I’d add pine and apple tree saplings.

8/7/20 @ 4:40 PM
Analog man
Analog man
User since 12/10/18

The best management tools are a chain saw and doe permits.  But that's just me,  I could be wrong. 

8/6/20 @ 9:27 PM
outfishin
User since 1/14/13

Unbelievable how fast summer goes by and I never seem to get as much accomplished as I’d like. Work and other obligations always get in the way... 

I’ve been working on the property almost every weekend for the last month and a half. Most of the trails around the perimeter are now established. Almost 2 miles of trails cleared with chainsaws and loppers..... We also cleared 1 area about 1.5 acres in size and planted brassicas last weekend. The timing was about 10-14 days later than I wanted but that’s just how it worked out. The soil is a heavy clay but the ph is better than expected so we should have decent results if we get some timely rains. It was raining lightly all day when we planted so I’m hoping there was enough moisture in the soil to jump start the process because it’s been very dry the last 10 days up here. 

We had the mini excavator on the property for a day and put in a small pond. What a wildlife attractant the pond is already! I’m expecting good things from this and I’m glad we spent the time on it. With the heavy clay soil, there’s no need for any kind of liner. there’s not much, if any percolation happening. Bad for future septic. Good for pond!

One thing I learned is that I will need a decent size tractor and a few implements if I’m going to continue with more food plots. The heavy clay soil is hard to work with. We’ve spent a lot of time and money on broken equipment so far this year. It seems like every weekend we’re spending as much time fixing things as we are actually accomplishing goals. Oh well, it’s all part of the fun. 

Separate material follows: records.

(** One cell.  [NaN] (a float NaN, also NaT) and [PyNone] (Python's None
    in an object column) are the values [isnull] answers True for;
    [Nested] is a list or dict value, as [read_json] produces for nested
    documents, carried as the text the JSON writer prints for it. *)
Inductive Cell : Type :=
| NaN
| PyNone
| Number (x : number)
| Text (s : string)
| Boolean (b : bool)
| Nested (json : string).

#[global] Instance Cell_eq_dec : EqDecision Cell.
Proof using EqDecision0. solve_decision. Defined.

(** Column labels and the rows in index order; in a DataFrame every row
    has one cell per column ([rectangular]). *)
Record DataFrame : Type := mkDataFrame {
  columns : list string;
  values : list (list Cell)
}.

Definition rectangular (df : DataFrame) : Prop :=
  Forall (fun r : list Cell => length r = length (columns df)) (values df).

(** [df.empty]: True when any axis has length 0. *)
Definition empty (df : DataFrame) : bool :=
  (length (columns df) =? 0)%nat || (length (values df) =? 0)%nat.

(** [df.head()]: the first five rows. *)
Definition head (df : DataFrame) : DataFrame :=
  mkDataFrame (columns df) (take 5 (values df)).

(** [Series.sum()] of a boolean Series: the number of True entries. *)
Fixpoint sum (mask : list bool) : nat :=
  match mask with
  | [] => 0
  | b :: mask' => (if b then 1 else 0) + sum mask'
  end.

(** [Series.sum()] of a Series of counts. *)
Fixpoint sum_counts (l : list nat) : nat :=
  match l with
  | [] => 0
  | n :: l' => n + sum_counts l'
  end.

(** [hash(value)] exists: lists and dicts are unhashable. *)
Definition hashable (c : Cell) : bool :=
  match c with Nested _ => false | _ => true end.

(** [key] is the value a cell is hashed and compared as when pandas looks
    for duplicates: two cells are the same for [duplicated] when their keys
    are equal (in an object column [True] and [1] have one key; whether
    [None] and [NaN] do depends on the pandas at hand). *)
Variable key : Cell -> Cell.

(** [df.duplicated()] with the default [keep='first']: the rows are visited
    in order against the set of rows seen so far; a row already seen is
    marked True.  [duplicated_scan] works on the rows of keys. *)
Fixpoint duplicated_scan (seen rows : list (list Cell)) : list bool :=
  match rows with
  | [] => []
  | r :: rows' =>
      if decide (r ∈ seen)
      then true :: duplicated_scan seen rows'
      else false :: duplicated_scan (r :: seen) rows'
  end.

Definition duplicated (df : DataFrame) : list bool :=
  duplicated_scan [] (map (map key) (values df)).

(** [duplicated] raises [TypeError] on a frame with an unhashable cell. *)
Definition all_hashable (df : DataFrame) : bool :=
  forallb (forallb hashable) (values df).

(** Boolean indexing [rows[mask]]. *)
Fixpoint boolean_index {A : Type} (mask : list bool) (rows : list A) : list A :=
  match mask, rows with
  | b :: mask', r :: rows' =>
      if b then r :: boolean_index mask' rows' else boolean_index mask' rows'
  | _, _ => []
  end.

(** [df.drop_duplicates(inplace=True)]: the frame becomes
    [df[~df.duplicated()]]. *)
Definition drop_duplicates (df : DataFrame) : DataFrame :=
  mkDataFrame (columns df)
              (boolean_index (map negb (duplicated df)) (values df)).

Definition is_null (c : Cell) : bool :=
  match c with NaN | PyNone => true | _ => false end.

(** [df.isnull()]: the boolean frame of the same shape. *)
Definition isnull (df : DataFrame) : list (list bool) :=
  map (map is_null) (values df).

(** [DataFrame.sum()] of a boolean frame (axis 0): one count per column. *)
Definition sum_axis0 (ncols : nat) (mask : list (list bool)) : list nat :=
  map (fun j => sum (map (fun r => nth j r false) mask)) (seq 0 ncols).

(** [df.isnull().sum().sum()] *)
Definition isnull_sum_sum (df : DataFrame) : nat :=
  sum_counts (sum_axis0 (length (columns df)) (isnull df)).

(** [df.fillna(value, inplace=True)] with a string [value]. *)
Definition fillna_cell (value : string) (c : Cell) : Cell :=
  if is_null c then Text value else c.

Definition fillna (value : string) (df : DataFrame) : DataFrame :=
  mkDataFrame (columns df) (map (map (fillna_cell value)) (values df)).

(** *** [df.to_json(orient="records", indent=4)]

    The writer turns the frame into one record per row, each pairing the
    column labels with the cells of the row, and prints the array of
    records with pandas' JSON encoder: a new line after every opening
    bracket and after every comma, four spaces per nesting level, and
    nothing after a colon. *)

Definition to_records (df : DataFrame) : list (list (string * Cell)) :=
  map (fun r : list Cell => zip (columns df) r) (values df).

Local Open Scope N_scope.

Definition hex_digit (n : N) : ascii :=
  nth (N.to_nat n) (list_ascii_of_string "0123456789abcdef") "0"%char.

Definition backslash : ascii := ascii_of_nat 92.
Definition quote : string := String (ascii_of_nat 34) EmptyString.
Definition newline : string := String (ascii_of_nat 10) EmptyString.

(** A backslash followed by [c]. *)
Definition escaped (c : ascii) : string :=
  String backslash (String c EmptyString).

(** The escape with four hexadecimal digits of a code unit below 65536. *)
Definition u_escape (cp : N) : string :=
  escaped "u"%char
    +:+ String (hex_digit (cp / 4096 mod 16)) (String (hex_digit (cp / 256 mod 16))
          (String (hex_digit (cp / 16 mod 16)) (String (hex_digit (cp mod 16))
            EmptyString))).

(** Code points from 65536 on are written as a surrogate pair. *)
Definition u_escape_point (cp : N) : string :=
  if (cp <? 65536)%N then u_escape cp
  else u_escape (55296 + (cp - 65536) / 1024)
         +:+ u_escape (56320 + (cp - 65536) mod 1024).

(** One ASCII character inside a string literal. *)
Definition escape_ascii (c : ascii) : string :=
  let n := N_of_ascii c in
  if (n =? 34)%N then escaped c
  else if (n =? 92)%N then escaped c
  else if (n =? 47)%N then escaped c
  else if (n =? 8)%N then escaped "b"%char
  else if (n =? 12)%N then escaped "f"%char
  else if (n =? 10)%N then escaped "n"%char
  else if (n =? 13)%N then escaped "r"%char
  else if (n =? 9)%N then escaped "t"%char
  else if (n <? 32)%N then u_escape n
  else String c EmptyString.

Definition continuation (c : ascii) : N := N_of_ascii c - 128.

(** The body of a string literal ([force_ascii=True]): ASCII characters
    are escaped one by one, a multi-byte UTF-8 sequence becomes the escape
    of its code point.  (A Python [str] is always well-formed; on a
    truncated sequence the scan simply ends.) *)
Fixpoint json_escape (s : string) : string :=
  match s with
  | EmptyString => EmptyString
  | String c1 s1 =>
      let n1 := N_of_ascii c1 in
      if (n1 <? 128)%N then escape_ascii c1 +:+ json_escape s1
      else
        match s1 with
        | EmptyString => EmptyString
        | String c2 s2 =>
            if (n1 <? 224)%N then
              u_escape_point ((n1 - 192) * 64 + continuation c2)
                +:+ json_escape s2
            else
              match s2 with
              | EmptyString => EmptyString
              | String c3 s3 =>
                  if (n1 <? 240)%N then
                    u_escape_point
                      ((n1 - 224) * 4096 + continuation c2 * 64 + continuation c3)
                      +:+ json_escape s3
                  else
                    match s3 with
                    | EmptyString => EmptyString
                    | String c4 s4 =>
                        u_escape_point
                          ((n1 - 240) * 262144 + continuation c2 * 4096
                           + continuation c3 * 64 + continuation c4)
                          +:+ json_escape s4
                    end
              end
        end
  end.

Local Close Scope N_scope.

Definition json_string (s : string) : string :=
  quote +:+ json_escape s +:+ quote.

(** [json_number] prints a non-null number (pandas' float formatting). *)
Variable json_number : number -> string.

Definition json_scalar (c : Cell) : string :=
  match c with
  | NaN | PyNone => "null"
  | Nested json => json
  | Number x => json_number x
  | Text s => json_string s
  | Boolean true => "true"
  | Boolean false => "false"
  end.

(** [n] spaces. *)
Fixpoint spaces (n : nat) : string :=
  match n with
  | O => EmptyString
  | S n' => String " "%char (spaces n')
  end.

Definition indentation (indent level : nat) : string := spaces (indent * level).

(** Items separated by a comma and a new line. *)
Fixpoint json_items (items : list string) : string :=
  match items with
  | [] => EmptyString
  | x :: items' =>
      match items' with
      | [] => x
      | _ :: _ => x +:+ "," +:+ newline +:+ json_items items'
      end
  end.

Definition json_member (indent level : nat) (m : string * Cell) : string :=
  indentation indent level +:+ json_string (fst m) +:+ ":" +:+ json_scalar (snd m).

Definition json_object (indent level : nat) (members : list (string * Cell)) : string :=
  "{" +:+ newline
    +:+ json_items (map (json_member indent (S level)) members)
    +:+ newline +:+ indentation indent level +:+ "}".

Definition json_array (indent : nat) (records : list (list (string * Cell))) : string :=
  "[" +:+ newline
    +:+ json_items
          (map (fun r => indentation indent 1 +:+ json_object indent 1 r) records)
    +:+ newline +:+ "]".

(** The writer refuses a frame whose column labels are not unique. *)
Definition to_json_records (indent : nat) (df : DataFrame) : string + string :=
  if decide (NoDup (columns df))
  then inr (json_array indent (to_records df))
  else inl "DataFrame columns must be unique for orient='records'.".

End Frame.

Arguments Cell : clear implicits.
Arguments DataFrame : clear implicits.

(** One row of a frame. *)
Abbreviation Row number := (list (Cell number)).

End Pandas.

(** ** The script *)

Module App.
Import PyStr Pandas.

(** [str(e)] of a caught exception, and the content of a byte buffer. *)
Definition Exception : Type := string.
Definition bytes : Type := string.

(** What [st.file_uploader] hands over for one file. *)
Record UploadedFile : Type := mkUploadedFile {
name : string;
size : nat;
content : bytes
}.

(** The options of the [st.radio] of line 105, in order. *)
Inductive ConversionType : Type := CSV | Excel | JSON | TXT.

Definition option_text (c : ConversionType) : string :=
match c with
| CSV => "CSV"
| Excel => "Excel"
| JSON => "JSON"
| TXT => "TXT"
end.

I believe we have 10 cameras out right now and will update with pics as the season progresses. 

1/11/20 @ 8:34 PM
outfishin
User since 1/14/13

For the guys that use skid steers for food plots: If you could have 2 attachments for food plotting, what would they be? I’m looking at maybe a grapple root rake and maybe some kind of brush cutter or mower. Keep in mind I’m breaking new ground and any big stumps/rocks that need to come out will be removed with a dozer. The root rakes seem very useful for breaking ground, removing debris, hauling brush. A mower might be great for keeping trails open. Thoughts?

1/10/20 @ 3:13 PM
outfishin
User since 1/14/13

.longbarrels

Sent you a pm

1/8/20 @ 5:01 PM
outfishin
User since 1/14/13

Bighorn,

I agree with you that 1-2 food plots would probably be more effective for hunting than 5 plots. It’s something I’ve contemplated over and over. 

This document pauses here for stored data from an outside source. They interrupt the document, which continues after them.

Lemma mapM_ParseInt_Err l e :
  mapM ParseInt l = Err e → ∃ num k, e = NumError num k.
Proof.
  induction l as [|val l IH]; cbn; [done|].
  destruct (ParseInt val) as [v|e'|p] eqn:Hv; cbn.
  - destruct (mapM ParseInt l); cbn; [done| |done]. intros [= <-]. by apply IH.
  - intros [= <-]. unfold ParseInt in Hv. destruct val as [|c val]; [naive_solver|].
    cbn zeta in Hv. destruct (ParseUint _) as [un|[]]; [|naive_solver..].
    repeat case_match; naive_solver.
  - done.
Qed.

Lemma mapM_ParseInt_no_panic l p : mapM ParseInt l ≠ Panic p.
Proof.
  induction l as [|val l IH]; cbn; [done|].
  destruct (ParseInt val) as [v|e'|p'] eqn:Hv; cbn; [|done|].
  - destruct (mapM ParseInt l); cbn; done.
  - by apply ParseInt_no_panic in Hv.
Qed.

(** ** Placeholders the decompressor resolves

    What the descending loop does for symbols outside the class of
    [escapeRegex] and words that are plain. *)

(** The matcher table, symbol by symbol. *)
Lemma compressionWildcardRegex_spec :
  compressionWildcardRegex
  = (λ c, regexp.Literal (if in_class c then B "&$&" else placeholder c)) <$> WILDCARDS.
Proof. by vm_compute. Qed.

Lemma WILDCARDS_NoDup : NoDup WILDCARDS.
Proof. apply (bool_decide_unpack _). by vm_compute. Qed.

Lemma WILDCARDS_no_ampersand c : c ∈ WILDCARDS → c ≠ "&"%char.
Proof.
  intros Hin ->. revert Hin. apply (bool_decide_unpack _). by vm_compute.
Qed.

Lemma matcher_lookup m c :
  WILDCARDS !! m = Some c →
  compressionWildcardRegex !! m
  = Some (regexp.Literal (if in_class c then B "&$&" else placeholder c)).
Proof.
  intros Hc. by rewrite compressionWildcardRegex_spec, list_lookup_fmap, Hc.
Qed.

Lemma HasPrefix_head_ne c x t rest : c ≠ x → HasPrefix (x :: t) (c :: rest) = false.
Proof. intros Hne. simpl. by destruct (Ascii.eqb_spec c x). Qed.

Lemma index_of_here s sep : HasPrefix s sep = true → index_of s sep = Some 0%nat.
Proof. intros H. destruct s; simpl; by rewrite H. Qed.

Lemma index_of_later x t sep :
  HasPrefix (x :: t) sep = false → index_of (x :: t) sep = S <$> index_of t sep.
Proof. intros H. cbn [index_of]. by rewrite H. Qed.

Lemma index_of_no_head c rest text : c ∉ text → index_of text (c :: rest) = None.
Proof.
  induction text as [|x text IH]; intros Hc; [done|].
  apply not_elem_of_cons in Hc as [Hne Hc].
  cbn [index_of]. rewrite HasPrefix_head_ne by done. by rewrite IH.
Qed.

Lemma index_of_app_no_head c rest pre t :
  c ∉ pre → index_of (pre ++ t) (c :: rest) = (λ n, length pre + n)%nat <$> index_of t (c :: rest).
Proof.
  induction pre as [|x pre IH]; intros Hc.
  - simpl. by destruct (index_of t (c :: rest)).
  - apply not_elem_of_cons in Hc as [Hne Hc].
    cbn [app index_of]. rewrite HasPrefix_head_ne by done. rewrite IH by done.
    by destruct (index_of t (c :: rest)).
Qed.

(** A text with one placeholder and no other ampersand. *)
Lemma index_of_placeholder_same pre x post :
  "&"%char ∉ pre →
  index_of (pre ++ placeholder x ++ post) (placeholder x) = Some (length pre).
Proof.
  intros Hpre. unfold placeholder. rewrite index_of_app_no_head by done.
  rewrite index_of_here; [cbn; f_equal; lia|].
  cbn [HasPrefix app]. by rewrite !Ascii.eqb_refl.
Qed.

I’m definitely getting 5 areas ready, not sure how many I will actually plant this 1st year. 

1/8/20 @ 2:57 PM
dsinwi
User since 1/24/02

As long as you can gather soil you can get a sample. You can sample each plot or combine the samples for an average. Dig down to a few inches and take "slice" of the hole. Remove any ground litter. You may be able to get a sample bag from the local feed store or just use zip lock sandwich bag. The county extension can help you out with it.

1/8/20 @ 2:51 PM
s.s esox
User since 12/22/14

1.I highly recommend adding a water source.  A shallow pond is best, deer just seem to enjoy spending time in the water. Second best option is a stock tank buried in the ground. A water source is very important you should put it high on your list. 

2. Have the timber logged. this creates food and edge and also creates pinch points and travel corridors that can be hunted. I've been very happy with  MFL. It is really a win/win for everyone. Unless your a tree hugger who likes to pay taxes. I have never felt once that I have lost control to the government. That stuff if for the conspiracy theory crowd. I will admit that I have gotten a sick feeling after seeing my land logged. Its ugly at first, but truly is the best thing you can do for creating deer habitat. 

3. Plant food plots. Its fun to play in the dirt, run equipment and see the fruits of your labor and also  mistakes. They also improve your deer hunting, although I don't believe as much as the actions above. Its hard to beat to Clover for an all season long attractant. You will find out what grows best and the deer prefer. Just jump in with both feet and have fun experimenting. 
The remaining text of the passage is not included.